Union leaders said today that University of California employees have overwhelmingly demonstrated they have no confidence in UC President Mark Yudof, but a university spokesman said the vote is merely a publicity stunt.

In a vote which was carried out on all UC campuses between Aug. 26 and Wednesday, 96 percent of participants said they have no confidence in Yudof, according to union leaders.
The vote was organized by a coalition that represents more than 60,000 employees on campuses, medical and research facilities throughout the UC system.

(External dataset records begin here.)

(* ===== verification/TemplateTargets.v ===== *)
(** Facts on the target and difficulty arithmetic of [Template]: compact
    bits, difficulty to target, hash to difficulty, against integer
    specifications. *)
From S2P Require Export Template.

(** Bit-level concatenation is addition. *)
Lemma lor_shiftl_add a n b : 0 <= n -> 0 <= b < 2 ^ n -> Z.lor (Z.shiftl a n) b = a * 2 ^ n + b.
Proof.
  intros Hn Hb. rewrite <- Z.shiftl_mul_pow2 by done. symmetry.
  rewrite <- Z.lxor_lor, Z.add_nocarry_lxor; [done| |].
  all: apply Z.bits_inj'; intros i Hi; rewrite Z.land_spec, Z.bits_0.
  all: destruct (Z.lt_ge_cases i n).
  all: try (rewrite Z.shiftl_spec_low by lia; done).
  all: rewrite <- (Z.mod_small b (2 ^ n)) by done.
  all: rewrite Z.mod_pow2_bits_high by lia; apply andb_false_r.
Qed.

Lemma div_be_go_spec v rem d :
  0 < d < 2 ^ 64 -> 0 <= rem < d ->
  length (div_be_u256_by_u64_go v rem d) = length v /\
  be2z (div_be_u256_by_u64_go v rem d) = (rem * 256 ^ Z.of_nat (length v) + be2z v) / d.
Proof.
  intros Hd. revert rem; induction v as [|b v IH]; intros rem Hr; cbn [div_be_u256_by_u64_go].
  - split; [done|]. cbn. rewrite Z.mul_1_r, Z.add_0_r, Z.div_small; done.
  - pose proof (b2z_range b). pose proof (be2z_range v) as Hv.
    rewrite lor_shiftl_add by lia. unfold wrap. change (2 ^ 8) with 256.
    rewrite Z.mod_small by lia.
    set (acc := rem * 256 + b2z b).
    assert (0 <= acc mod d < d) as Hm by (apply Z.mod_pos_bound; lia).
    destruct (IH _ Hm) as [IHl IHz]. rewrite be2z_cons, be2z_cons, IHl, IHz, b2z_z2b.
    cbn [length]. split; [congruence|].
    rewrite Nat2Z.inj_succ, Z.pow_succ_r by lia. set (p := 256 ^ Z.of_nat (length v)) in *.
    rewrite Z.mod_small; cycle 1.
    { split; [apply Z.div_pos; lia | apply Z.div_lt_upper_bound; lia]. }
    replace (rem * (256 * p) + (b2z b * p + be2z v)) with (acc * p + be2z v) by lia.
    rewrite (Z.div_mod acc d) at 3 by lia.
    replace ((d * (acc / d) + acc mod d) * p + be2z v)
      with ((acc / d * p) * d + (acc mod d * p + be2z v)) by lia.
    rewrite Z.div_add_l by lia. done.
Qed.

Lemma div_be_u256_by_u64_spec v d :
  0 < d < 2 ^ 64 ->
  length (div_be_u256_by_u64 v d) = length v /\ be2z (div_be_u256_by_u64 v d) = be2z v / d.
Proof. intros H. apply (div_be_go_spec v 0 d); lia. Qed.

Definition DIFF1 : Z := 0xffff * 2 ^ 208.

Lemma be2z_DIFF1_TARGET : be2z DIFF1_TARGET = DIFF1.
Proof. reflexivity. Qed.

Lemma difficulty_to_target_length d : is_u64 d -> length (difficulty_to_target d) = 32%nat.
Proof.
  intros Hd. unfold difficulty_to_target. destruct (d <=? 1) eqn:E; [done|]. b2p.
  destruct (div_be_u256_by_u64_spec DIFF1_TARGET d) as [-> _]; [unfold is_u in Hd; lia | done].
Qed.

Lemma difficulty_to_target_value d :
  is_u64 d -> be2z (difficulty_to_target d) = DIFF1 / Z.max 1 d.
Proof.
  intros Hd. unfold difficulty_to_target. destruct (d <=? 1) eqn:E; b2p.
  - rewrite Z.max_l, Z.div_1_r by lia. reflexivity.
  - rewrite Z.max_r by lia.
    destruct (div_be_u256_by_u64_spec DIFF1_TARGET d) as [_ ->]; [unfold is_u in Hd; lia | done].
Qed.

(** ** Compact bits *)

Lemma splice_ok dst off src :
  (off + length src <= length dst)%nat ->
  splice dst off src = Some (take off dst ++ src ++ drop (off + length src) dst).
Proof. intros H. unfold splice. by rewrite decide_True. Qed.

Lemma splice_length dst off src r : splice dst off src = Some r -> length r = length dst.
Proof.
  unfold splice. destruct (decide _) as [H|]; [|done]. intros [= <-].
  rewrite !length_app, length_take, length_drop. lia.
Qed.

Lemma be2z_splice_zeros n off src r :
  splice (replicate n x00) off src = Some r ->
  be2z r = be2z src * 256 ^ (Z.of_nat n - Z.of_nat off - Z.of_nat (length src)).
Proof.
  unfold splice. destruct (decide _) as [H|]; [|done]. intros [= <-].
  rewrite length_replicate in H. rewrite take_replicate, drop_replicate.
  rewrite be2z_zeros, be2z_app, length_replicate.
  replace (be2z (replicate _ x00)) with 0; cycle 1.
  { set (k := (n - _)%nat). by rewrite <- (app_nil_r (replicate k x00)), be2z_zeros. }
  rewrite Z.add_0_r. do 2 f_equal. lia.
Qed.

Lemma mantissa_bytes_value m :
  0 <= m < 2 ^ 24 ->
  be2z [z2b (Z.land (Z.shiftr m 16) 0xff); z2b (Z.land (Z.shiftr m 8) 0xff); z2b (Z.land m 0xff)] = m.
Proof.
  intros Hm. rewrite !be2z_cons. cbn [length be2z rev le2z app].
  change 0xff with (Z.ones 8). rewrite !Z.land_ones, !Z.shiftr_div_pow2, !b2z_z2b by lia.
  change (2 ^ 8) with 256 in *. rewrite !Z.mod_mod by lia.
  change (2 ^ 16) with (256 * 256). rewrite <- Z.div_div by lia.
  change (256 ^ Z.of_nat 2) with 65536. change (256 ^ Z.of_nat 1) with 256.
  change (256 ^ Z.of_nat 0) with 1.
  rewrite (Z.mod_small (m / 256 / 256)).
  2: { split; [repeat apply Z.div_pos; lia|]. repeat apply Z.div_lt_upper_bound; lia. }
  pose proof (Z.div_mod m 256). pose proof (Z.div_mod (m / 256) 256). lia.
Qed.

(** The value of compact bits: mantissa times a power of 256, truncated below
    exponent 3. *)
Definition compact_value (bits : Z) : Z :=
  let e := Z.land (Z.shiftr bits 24) 0xff in
  let m := Z.land bits 0x007fffff in
  if e <=? 3 then m / 256 ^ (3 - e) else m * 256 ^ (e - 3).

Lemma compact_to_target_value bits :
  is_u32 bits ->
  let e := Z.land (Z.shiftr bits 24) 0xff in
  let m := Z.land bits 0x007fffff in
  (e <= 32 \/ m = 0 ->
     exists t, compact_to_target bits = Ok t /\ length t = 32%nat /\ be2z t = compact_value bits) /\
  (32 < e -> m ≠ 0 -> exists err, compact_to_target bits = Err err).
Proof.
  intros _ e m. unfold compact_to_target, compact_value. fold e m.
  set (zs := replicate 32 x00).
  assert (length zs = 32%nat) as Hzs by done.
  assert (0 <= e < 256) as He.
  { unfold e. change 0xff with (Z.ones 8). rewrite Z.land_ones by lia.
    apply Z.mod_pos_bound. lia. }
  assert (0 <= m < 2 ^ 23) as Hm.
  { unfold m. change 0x007fffff with (Z.ones 23). rewrite Z.land_ones by lia.
    apply Z.mod_pos_bound. lia. }
  clearbody e m.
  destruct (m =? 0) eqn:Em; b2p.
  { split; [|lia]. intros _. eexists. split; [done|]. split; [done|]. subst m.
    destruct (e <=? 3); rewrite ?Zdiv_0_l, ?Z.mul_0_l; reflexivity. }
  destruct (e <=? 3) eqn:Ee; b2p.
  { split; [|lia]. intros _.
    destruct (splice zs 28 (be_bytes 4 (Z.shiftr m (8 * (3 - e))))) as [t|] eqn:Es.
    2: { rewrite splice_ok in Es by (by rewrite length_be_bytes, Hzs). done. }
    exists t. split; [done|]. split; [apply splice_length in Es; congruence|].
    apply be2z_splice_zeros in Es. rewrite Es, length_be_bytes, be2z_be_bytes.
    rewrite Z.shiftr_div_pow2 by lia. rewrite Z.pow_mul_r by lia. change (2 ^ 8) with 256.
    rewrite Z.mod_small; cycle 1.
    { split; [apply Z.div_pos; lia|]. apply Z.le_lt_trans with m; [|lia].
      apply Z.div_le_upper_bound; [lia|].
      pose proof (Z.pow_pos_nonneg 256 (3 - e)). nia. }
    change (256 ^ _) with 1 at 2. lia. }
  split.
  - intros [?|?]; [|done]. rewrite (proj2 (Z.ltb_ge _ _)) by lia.
    match goal with |- context [splice _ ?o ?s] =>
      destruct (splice zs o s) as [t|] eqn:Es end.
    2: { rewrite splice_ok in Es by (cbn [length]; lia). done. }
    exists t. split; [done|]. split; [apply splice_length in Es; congruence|].
    apply be2z_splice_zeros in Es. rewrite Es, mantissa_bytes_value by lia.
    cbn [length]. do 2 f_equal. lia.
  - intros ??. rewrite (proj2 (Z.ltb_lt _ _)) by lia. eauto.
Qed.

(** ** Hash to difficulty *)

Lemma first_nonzero_Some l i :
  first_nonzero l = Some i ->
  exists b r, l = replicate i x00 ++ b :: r /\ b2z b ≠ 0.
Proof.
  revert i; induction l as [|b l IH]; intros i; cbn [first_nonzero]; [done|].
  destruct (b2z b =? 0) eqn:E; b2p.
  - destruct (first_nonzero l) as [j|]; [|done]. intros [= <-].
    destruct (IH j eq_refl) as (c & r & -> & Hc). exists c, r. split; [|done].
    cbn. f_equal. by apply (inj b2z).
  - intros [= <-]. by exists b, l.
Qed.

Lemma first_nonzero_None l : first_nonzero l = None -> be2z l = 0.
Proof.
  induction l as [|b l IH]; cbn [first_nonzero]; [done|].
  destruct (b2z b =? 0) eqn:E; [|done]. b2p. intros H. 
  rewrite be2z_cons, IH, E by (by destruct (first_nonzero l)).
  done.
Qed.

Lemma gather_sig_acc l acc :
  0 <= acc -> acc * 256 ^ Z.of_nat (length l) + be2z l < 2 ^ 64 ->
  fold_left (fun sig b => wrap 64 (Z.lor (Z.shiftl sig 8) (b2z b))) l acc
  = acc * 256 ^ Z.of_nat (length l) + be2z l.
Proof.
  revert acc; induction l as [|b l IH]; intros acc Ha Hb; cbn [fold_left].
  - cbn. lia.
  - rewrite be2z_cons in *. cbn [length] in *. rewrite Nat2Z.inj_succ, Z.pow_succ_r in * by lia.
    pose proof (b2z_range b). pose proof (be2z_range l) as Hl.
    set (p := 256 ^ Z.of_nat (length l)) in *.
    rewrite lor_shiftl_add by lia. unfold wrap. rewrite Z.mod_small by (change (2^8) with 256; nia).
    rewrite IH; change (2 ^ 8) with 256; lia.
Qed.

Lemma gather_sig_value l : (length l <= 8)%nat -> gather_sig l = be2z l.
Proof.
  intros Hl. unfold gather_sig. rewrite gather_sig_acc; [lia|lia|].
  pose proof (be2z_range l) as Hb.
  assert (256 ^ Z.of_nat (length l) <= 256 ^ 8) by (apply Z.pow_le_mono_r; lia). lia.
Qed.

(** For a hash value of at least [2^160] the program's quotient is taken on
    the eight leading bytes [s] of the hash, with [j] bytes after them. *)
Lemma hash_to_difficulty_leading hash :
  length hash = 32%nat -> 2 ^ 160 <= le2z hash ->
  exists nz s : Z,
    0 <= nz <= 11 /\ 2 ^ 56 <= s < 2 ^ 64 /\
    s * 256 ^ (24 - nz) <= le2z hash < (s + 1) * 256 ^ (24 - nz) /\
    hash_to_difficulty hash =
      if 4 <=? nz then DIFF1_SIG / s * 256 ^ (nz - 4) else 0.
Proof.
  intros Hl HH. unfold hash_to_difficulty.
  replace (le2z hash) with (be2z (rev hash)) in * by (unfold be2z; by rewrite rev_involutive).
  assert (length (rev hash) = 32%nat) as Hr by (by rewrite length_rev).
  set (l := rev hash) in *. clearbody l.
  destruct (first_nonzero l) as [i|] eqn:E; [|apply first_nonzero_None in E; lia].
  apply first_nonzero_Some in E as (b & r & -> & Hb).
  rewrite length_app, length_replicate in Hr. cbn [length] in Hr.
  rewrite be2z_zeros in *.
  assert (Hi : (i <= 11)%nat).
  { destruct (decide (i <= 11)%nat); [done|]. exfalso.
    pose proof (be2z_range (b :: r)) as Hx. cbn [length] in Hx.
    assert (256 ^ Z.of_nat (S (length r)) <= 256 ^ 20) by (apply Z.pow_le_mono_r; lia). lia. }
  rewrite drop_app_length' by (by rewrite length_replicate).
  replace (Nat.min 8 (32 - i)) with 8%nat by lia.
  set (top := take 8 (b :: r)).
  assert (Htop : length top = 8%nat) by (unfold top; rewrite length_take; cbn [length]; lia).
  rewrite gather_sig_value by lia.
  change (Z.of_nat (8 - 8) * 8) with 0. rewrite Z.shiftl_0_r.
  assert (be2z (b :: r) = be2z top * 256 ^ Z.of_nat (24 - i) + be2z (drop 8 (b :: r))) as Hdec.
  { rewrite <- (take_drop 8 (b :: r)) at 1. rewrite be2z_app, length_drop. cbn [length].
    fold top. do 3 f_equal. lia. }
  pose proof (be2z_range (drop 8 (b :: r))) as Hd. rewrite length_drop in Hd. cbn [length] in Hd.
  replace (S (length r) - 8)%nat with (24 - i)%nat in Hd by lia.
  pose proof (be2z_range top) as Ht. rewrite Htop in Ht. change (256 ^ Z.of_nat 8) with (2 ^ 64) in Ht.
  assert (2 ^ 56 <= be2z top) as Hlow.
  { unfold top. cbn [take]. rewrite be2z_cons, length_take. pose proof (b2z_range b).
    pose proof (be2z_range (take 7 r)). replace (7 `min` length r)%nat with 7%nat by lia.
    change (256 ^ Z.of_nat 7) with (2 ^ 56). nia. }
  exists (Z.of_nat i), (be2z top). rewrite Nat2Z.inj_sub in * by lia. change (Z.of_nat 24) with 24 in *.
  split; [lia|]. split; [lia|]. split; [lia|].
  set (s := be2z top) in *. clearbody s.
  unfold wrap. rewrite Z.mod_small by lia. rewrite (proj2 (Z.eqb_neq _ _)) by lia.
  assert (0 <= DIFF1_SIG / s < 256) as Hq.
  { unfold DIFF1_SIG. split; [apply Z.div_pos; lia | apply Z.div_lt_upper_bound; lia]. }
  set (q := DIFF1_SIG / s) in *. clearbody q. unfold DIFF1_NZ.
  rewrite (proj2 (Z.leb_gt _ _)) by lia.
  destruct (4 <=? Z.of_nat i) eqn:E4; b2p.
  - rewrite (proj2 (Z.leb_le 0 _)) by lia.
    rewrite (proj2 (Z.ltb_ge _ _)); cycle 1.
    { rewrite Z.shiftr_div_pow2 by lia. apply Z.div_le_lower_bound; [lia|].
      assert (2 ^ ((Z.of_nat i - 4) * 8) <= 2 ^ 56) by (apply Z.pow_le_mono_r; lia).
      unfold umax. nia. }
    rewrite Z.shiftl_mul_pow2 by lia. f_equal.
    rewrite Z.mul_comm, Z.pow_mul_r by lia. done.
  - rewrite (proj2 (Z.leb_gt 0 _)) by lia. rewrite (proj2 (Z.leb_gt 64 _)) by lia.
    rewrite Z.shiftr_div_pow2 by lia. apply Z.div_small. split; [lia|].
    apply Z.lt_le_trans with (2 ^ 8); [lia|]. apply Z.pow_le_mono_r; lia.
Qed.

Lemma hash_to_difficulty_saturates hash :
  length hash = 32%nat -> le2z hash < 2 ^ 160 -> hash_to_difficulty hash = umax 64.
Proof.
  intros Hl HH. unfold hash_to_difficulty.
  replace (le2z hash) with (be2z (rev hash)) in * by (unfold be2z; by rewrite rev_involutive).
  assert (length (rev hash) = 32%nat) as Hr by (by rewrite length_rev).
  set (l := rev hash) in *. clearbody l.
  assert (forall i, (12 <= i)%nat -> (64 <=? (Z.of_nat i - DIFF1_NZ) * 8) = true) as H12.
  { intros i Hi. apply Z.leb_le. unfold DIFF1_NZ. lia. }
  destruct (first_nonzero l) as [i|] eqn:E.
  - apply first_nonzero_Some in E as (b & r & -> & Hb).
    rewrite length_app, length_replicate in Hr. cbn [length] in Hr. rewrite be2z_zeros in HH.
    destruct (decide (12 <= i)%nat) as [Hi|Hi].
    + rewrite H12 by done. by destruct (_ =? 0).
    + exfalso. rewrite be2z_cons in HH. pose proof (b2z_range b). pose proof (be2z_range r).
      assert (256 ^ 20 <= 256 ^ Z.of_nat (length r)) by (apply Z.pow_le_mono_r; lia). nia.
  - rewrite H12 by lia. by destruct (_ =? 0).
Qed.

Lemma hash_to_difficulty_range hash : length hash = 32%nat -> is_u64 (hash_to_difficulty hash).
Proof.
  intros Hl. destruct (Z.lt_ge_cases (le2z hash) (2 ^ 160)) as [H|H].
  { rewrite hash_to_difficulty_saturates by done. by unfold is_u, umax. }
  destruct (hash_to_difficulty_leading hash Hl H) as (nz & s & Hnz & Hs & _ & ->).
  destruct (4 <=? nz) eqn:E; [|by unfold is_u]. b2p.
  assert (0 <= DIFF1_SIG / s < 256).
  { unfold DIFF1_SIG. split; [apply Z.div_pos; lia | apply Z.div_lt_upper_bound; lia]. }
  assert (256 ^ (nz - 4) <= 256 ^ 7) by (apply Z.pow_le_mono_r; lia).
  pose proof (Z.pow_pos_nonneg 256 (nz - 4)). unfold is_u. nia.
Qed.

About 10,000 of those employees participated in the vote, according to Jelger Kalmijn, a staff research assistant at the University of California at San Diego who is president of the University Professional and Technical Employees union.

Voters included faculty, custodians, nurses, lab technicians and clerical workers.
Kalmijn said Yudof’s budgetary plan calls for eliminating some classes, laying off workers and increasing class sizes.

Kalmijn admitted that the UC system is going through a difficult time because of cutbacks in state funding, but he alleged that Yudof “is taking advantage of the crisis to try to change the nature of the university.”

He said, “The university is becoming more profit-oriented and less oriented toward public service.”

But Peter King, a spokesman for Yudof, said Yudof is merely trying to balance the university system’s budget so it can continue to be “the world’s greatest public university research system.”

King said the coalition that conducted the vote only represents about a third of the university’s 180,000 employees and alleged that its members are trying to avoid furloughs that other employees have agreed to accept in an effort to minimize layoffs.

He alleged that the vote is “a diversionary antic aimed at diverting attention from the bigger issue, which is that they don’t want to accept furloughs in any way, shape or form.”
King said the furlough program endorsed by Yudof calls for highly paid employees such as Yudof to take pay cuts of 10 percent and lower-paid employees to take pay cuts of 4 percent. Middle-level employees are to take pay cuts in the middle of that range, he said.
King said “everyone is paying the price” while the university tries to cope with its financial difficulties.

He said there have been about 800 layoffs in the university system so far but there will have to be more layoffs if all the unions don’t agree to furloughs.